Jimmy Walker may have been the chalk but I’m sure glad I ate that chalk at the Byron Nelson. I knew Marc Leishman would come through on a course like that, just didn’t have enough to catch Aaron Wise. Also, congrats to my friend Keith Mitchell on a Top 5 at the Byron Nelson, love watching that kid play and he’s a great dude. We had him on SiriusXM Fantasy Sports Radio a few weeks back for the Players and he was fantastic. It is time to move on and get into what is now known as the Ft. Worth Invitational.
Here’s what you need to know about what used to be known as the Colonial. It is the longest running non-major event held at the same site, since 1946. We’ve got a field of only 128 invitees which means in general you can take more risks in your lineups. There are only 100 players who have a legitimate chance of winning this weekend and the Top 70 plus ties will make the cut. If you remember a little over 15 years ago, this is the tournament that invited the first woman to participate in a PGA Tour event, Annika Sorenstam.

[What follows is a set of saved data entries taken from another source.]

(* ===== verification/GrpcMetadata.v ===== *)
(** * Metadata of gRPC calls: the interface that the packages with metadata are modelled
    against.  [metadata.MD] maps lower-case keys to lists of values; [MetadataLaws] is the
    documented behaviour of [Get] and [Set], [MetadataJoinLaws] that of [Join] and [Len]. *)

From S2P Require Import Prelude.

Open Scope string_scope.
Open Scope list_scope.

(** [metadata.MD]; the keys used here are lower case. *)
Class Metadata (MD : Type) := {
  md_empty : MD;
  md_Get : MD -> string -> list string;
  md_Set : MD -> string -> list string -> MD
}.
Class MetadataLaws (MD : Type) `{Metadata MD} : Prop := {
  md_Get_empty k : md_Get md_empty k = [];
  md_Get_Set md k vs k' : md_Get (md_Set md k vs) k' = if decide (k = k') then vs else md_Get md k'
}.

#[export] Instance gmap_metadata : Metadata (gmap string (list string)) := {|
  md_empty := ∅; md_Get m k := default [] (m !! k); md_Set m k vs := <[k := vs]> m
|}.
#[export] Instance gmap_metadata_laws : MetadataLaws (gmap string (list string)).
Proof.
  split; intros; cbn; [by rewrite lookup_empty|]. rewrite lookup_insert_case. by case_decide.
Qed.

(** [metadata.Join] and [md.Len() == 0]. *)
Class MetadataJoin (MD : Type) `{Metadata MD} := {
  md_Join : MD -> MD -> MD;
  md_none : MD -> bool
}.
Class MetadataJoinLaws (MD : Type) `{MetadataJoin MD} : Prop := {
  md_Get_Join a b k : md_Get (md_Join a b) k = md_Get a k ++ md_Get b k;
  md_Get_none a k : md_none a = true -> md_Get a k = []
}.

#[export] Instance gmap_metadata_join : MetadataJoin (gmap string (list string)) := {|
  md_Join a b := union_with (fun x y => Some (x ++ y)) a b; md_none a := bool_decide (a = ∅)
|}.
#[export] Instance gmap_metadata_join_laws : MetadataJoinLaws (gmap string (list string)).
Proof.
  split; cbn.
  - intros a b k. rewrite lookup_union_with. destruct (a !! k), (b !! k); cbn; by rewrite ?app_nil_r.
  - intros a k ->%bool_decide_eq_true. by rewrite lookup_empty.
Qed.
(** Go through a program: answer the side conditions, split on its tests. *)
Ltac leads :=
  repeat first
    [ progress cbn [leads after knows m_lock m_once do prog_bind mbind prog_mbind negb]
    | progress (unfold need, free)
    | rewrite decide_True by (first [done | eexists; done])
    | match goal with
      | |- forall _, _ => intros ?
      | |- context [if ?b then _ else _] => is_var b; destruct b
      | |- context [match ?x with _ => _ end] => is_var x; destruct x
      end
    | done ].

Lemma Send_leads sd m : leads free free (Send sd m).
Proof. unfold Send. leads. Qed.
Lemma Recv_leads sd : leads free free (Recv sd).
Proof. unfold Recv. leads. Qed.
Lemma Close_leads sd o : leads (mkMode None o) (mkMode None o) (Close sd).
Proof. unfold Close. leads. Qed.
Lemma SendHeader_leads md : leads free free (SendHeader md).
Proof. unfold SendHeader, header_SetHeader, header_Send. leads. Qed.
Lemma CloseSend_leads : leads free free CloseSend.
Proof. unfold CloseSend, Close. leads. Qed.

Create HintDb stream.
#[local] Hint Resolve Send_leads Recv_leads Close_leads SendHeader_leads CloseSend_leads : stream.

(** Follow the binds of a program whose parts are known. *)
Ltac leads_binds :=
  lazymatch goal with
  | |- leads _ _ (_ ≫= _) => eapply leads_bind; [leads_binds|intros ?; leads_binds]
  | |- leads _ _ (if ?x then _ else _) => destruct x; leads_binds
  | |- leads _ _ (match ?x with _ => _ end) => destruct x; leads_binds
  | |- _ => solve [eauto with stream | leads]
  end.

Lemma WriteStatus_leads err : leads free free (WriteStatus err).
Proof.
  unfold WriteStatus. leads_binds.
Qed.
Lemma server_code_leads c : leads free free (server_code c).
Proof.
  destruct c as [m| |md|md|md]; unfold server_code, server_SendMsg, server_RecvMsg, server_SetHeader, header_SetHeader; leads_binds.
Qed.
Lemma fill_options_leads opts out : leads free free (fill_options opts out).
Proof. revert out. induction opts as [|[] opts IH]; intros out; cbn [fill_options]; leads_binds. Qed.
#[local] Hint Resolve WriteStatus_leads server_code_leads fill_options_leads : stream.

Lemma serve_leads (f : E -> E) opts h sent : leads free free (serve f opts h sent).
Proof.
  revert sent. induction h as [err|err|c k IH]; intros sent; cbn [serve]; leads_binds.
Qed.
#[local] Hint Resolve serve_leads : stream.
Lemma code_disciplined (c : call) : disciplined free (code c).
Proof.
  apply leads_disciplined.
  destruct c; cbn [code]; unfold client_SendMsg, client_RecvMsg; leads_binds.
Qed.

Implicit Types (ms : nat -> mode) (h : internal).

(** ** The invariant of a system

    [v]: what every goroutine holds of one side. *)

Definition view (ms : nat -> mode) (sd : side) (j : nat) : option hold :=
  '(sd', h) ← m_lock (ms j); if decide (sd' = sd) then Some h else None.

Record half_ok (h : internal) (v : nat -> option hold) : Prop := {
  ok_readers j : j ∈ readers h <-> exists b, v j = Some (HRead b);
  ok_waiting j : j ∈ waiting h <-> v j = Some HWait;
  ok_writer j : writer h = Some j <-> (exists b, v j = Some (HWrite b)) \/ v j = Some HClosing;
  ok_excl : readers h = ∅ \/ writer h = None;
  ok_open j : v j = Some (HRead true) \/ v j = Some (HWrite true) -> closed h = false;
  ok_closing j : v j = Some HClosing -> closed h = true /\ chClosed h = false;
  ok_shut : chClosed h = true -> closed h = true;
  ok_closed : closed h = true -> chClosed h = true \/ exists j, v j = Some HClosing
}.

Lemma half_ok_ext h v v' : (forall j, v j = v' j) -> half_ok h v -> half_ok h v'.
Proof.
  intros Hv [Hr Hw Hx He Ho Hc Hs Hd]. split; try done; try (intros j; rewrite <- Hv; eauto).
  intros [|[x ?]]%Hd; [auto|right]. exists x. by rewrite <- Hv.
Qed.

Lemma half_ok_chan h v l : half_ok h v -> half_ok (set_chan h l) v.
Proof. by intros []. Qed.

Lemma writer_alone h v i : half_ok h v -> (exists b, v i = Some (HWrite b)) \/ v i = Some HClosing ->
  writer h = Some i /\ forall j, i <> j -> v j = None \/ v j = Some HWait.
Proof.
  intros [Hr Hw Hx He Ho Hc Hs Hd] Hi. apply Hx in Hi as Hwi. split; [done|]. intros j Hne.
  destruct (v j) as [[b| |b|]|] eqn:Ej; auto.
  - destruct He as [He|]; [|congruence]. specialize (Hr j). rewrite He in Hr. set_solver.
  - assert (writer h = Some j) by (apply Hx; eauto). congruence.
  - assert (writer h = Some j) by (apply Hx; eauto). congruence.
Qed.

#[local] Set Warnings "-clear-no-such-hyp".
(** One fact at a goroutine, which is or is not the one that moves. *)
Ltac half_at i K :=
  let j := fresh "j" in let Hne := fresh "Hne" in
  intros j; specialize (K j); destruct (decide (i = j)) as [<-|Hne]; rewrite ?fn_lookup_insert, ?fn_lookup_insert_ne by done;
  try match goal with Hi : _ = _ |- _ => rewrite Hi in K end; set_unfold in K; set_unfold;
  first [clear -K Hne | clear -K]; naive_solver.
Ltac half_solve i :=
  intros [Hr Hw Hx He Ho Hc Hs Hd] Hi; cbn in Hr, Hw, Hx, He, Ho, Hc, Hs, Hd;
  repeat match goal with K : _ /\ _ |- _ => destruct K | K : exists _, _ |- _ => destruct K end; simplify_eq/=;
  split; cbn;
  [ try solve [half_at i Hr] | try solve [half_at i Hw] | try solve [half_at i Hx]
  | try solve [auto | destruct He; set_solver] | try solve [half_at i Ho] | try solve [half_at i Hc] | try done
  | try solve [auto | intros [|[j Hj]]%Hd; [auto|right]; exists j; rewrite fn_lookup_insert_ne; congruence] ].
(** The other goroutines, when [i] is the writer. *)
Ltac half_alone i Hal :=
  let j := fresh "j" in let Hne := fresh "Hne" in
  intros j; destruct (decide (i = j)) as [<-|Hne]; [rewrite fn_lookup_insert|rewrite fn_lookup_insert_ne by done];
  [|destruct (Hal j Hne) as [-> | ->]]; naive_solver.

Section half.
Context (v : nat -> option hold) (i : nat) (c cc : bool) (r w : gset nat) (o : option nat) (l : list payload).
Notation h0 := (mkInternal c r w o l cc).

Lemma half_rlock : half_ok h0 v -> v i = None /\ w = ∅ /\ o = None ->
  half_ok (mkInternal c ({[i]} ∪ r) w o l cc) (<[i := Some (HRead false)]> v).
Proof. half_solve i. Qed.
Lemma half_runlock : half_ok h0 v -> (exists b, v i = Some (HRead b)) ->
  half_ok (mkInternal c (r ∖ {[i]}) w o l cc) (<[i := None]> v).
Proof. half_solve i. Qed.
Lemma half_wait : half_ok h0 v -> v i = None ->
  half_ok (mkInternal c r ({[i]} ∪ w) o l cc) (<[i := Some HWait]> v).
Proof. half_solve i. Qed.
Lemma half_take : half_ok h0 v -> v i = Some HWait /\ r = ∅ /\ o = None ->
  half_ok (mkInternal c r (w ∖ {[i]}) (Some i) l cc) (<[i := Some (HWrite false)]> v).
Proof. half_solve i. Qed.
Lemma half_unlock : half_ok h0 v -> (exists b, v i = Some (HWrite b)) ->
  half_ok (mkInternal c r w None l cc) (<[i := None]> v).
Proof. intros Hh Hi. destruct (writer_alone _ _ i Hh) as [Ho' Hal]; [by left|]. revert Hh Hi. half_solve i. Qed.
Lemma half_set_closed : half_ok h0 v -> v i = Some (HWrite true) ->
  half_ok (mkInternal true r w o l cc) (<[i := Some HClosing]> v).
Proof.
  intros Hh Hi. destruct (writer_alone _ _ i Hh) as [Ho' Hal]; [eauto|].
  assert (c = false) as -> by (eapply (ok_open _ _ Hh); eauto).
  assert (cc = false) as -> by (destruct cc; [by pose proof (ok_shut _ _ Hh eq_refl)|done]).
  revert Hh Hi. half_solve i.
  - half_alone i Hal.
  - intros _. right. exists i. by rewrite fn_lookup_insert.
Qed.
Lemma half_close_chan : half_ok h0 v -> v i = Some HClosing ->
  half_ok (mkInternal c r w o l true) (<[i := Some (HWrite false)]> v).
Proof.
  intros Hh Hi. destruct (writer_alone _ _ i Hh) as [Ho' Hal]; [eauto|]. revert Hh Hi. half_solve i.
  - half_alone i Hal.
  - intros _. by destruct (Hc i).
Qed.
Lemma half_know_read : half_ok h0 v -> (exists b, v i = Some (HRead b)) -> half_ok h0 (<[i := Some (HRead (negb c))]> v).
Proof. destruct c; half_solve i. Qed.
Lemma half_know_write : half_ok h0 v -> (exists b, v i = Some (HWrite b)) -> half_ok h0 (<[i := Some (HWrite (negb c))]> v).
Proof. destruct c; half_solve i. Qed.
End half.

Implicit Types (l : list event).

Record ok (s : state) (ms : nat -> mode) (l : list event) : Prop := {
  ok_half sd : half_ok (half s sd) (view ms sd);
  ok_once j : onceClose s = OnceRunning j <-> m_once (ms j) = true;
  ok_flow sd : puts sd l = tooks (other sd) l ++ sendCh (half s sd);
  ok_depth sd : length (sendCh (half s sd)) <= queueDepth
}.

Lemma half_set_half s sd h sd' : half (set_half s sd h) sd' = if decide (sd = sd') then h else half s sd'.
Proof. by destruct s, sd, sd'. Qed.
Lemma once_set_half s sd h : onceClose (set_half s sd h) = onceClose s.
Proof. by destruct s, sd. Qed.
Lemma view_insert ms i m sd j :
  view (<[i := m]> ms) sd j = <[i := '(sd', h) ← m_lock m; if decide (sd' = sd) then Some h else None]> (view ms sd) j.
Proof.
  unfold view. destruct (decide (i = j)) as [->|]; [by rewrite !fn_lookup_insert|by rewrite !fn_lookup_insert_ne].
Qed.
Lemma puts_app sd l l' : puts sd (l ++ l') = puts sd l ++ puts sd l'.
Proof. apply omap_app. Qed.
Lemma tooks_app sd l l' : tooks sd (l ++ l') = tooks sd l ++ tooks sd l'.
Proof. apply omap_app. Qed.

Colonial Golf & Country Club is a short Par 70 measuring out 7,204 yards. It is a real test with very tight fairways and small bentgrass greens. The short hitters are in play on this course and you’ll notice that throughout my playbook. We’re looking for accurate fairway drivers, good ball strikers with the ability to get the ball in tight to the pin (better known as proximity), and always a solid putting stroke. Jordan Spieth is built for this course, just look at his history here and that’s why he’s the highest priced player on the board.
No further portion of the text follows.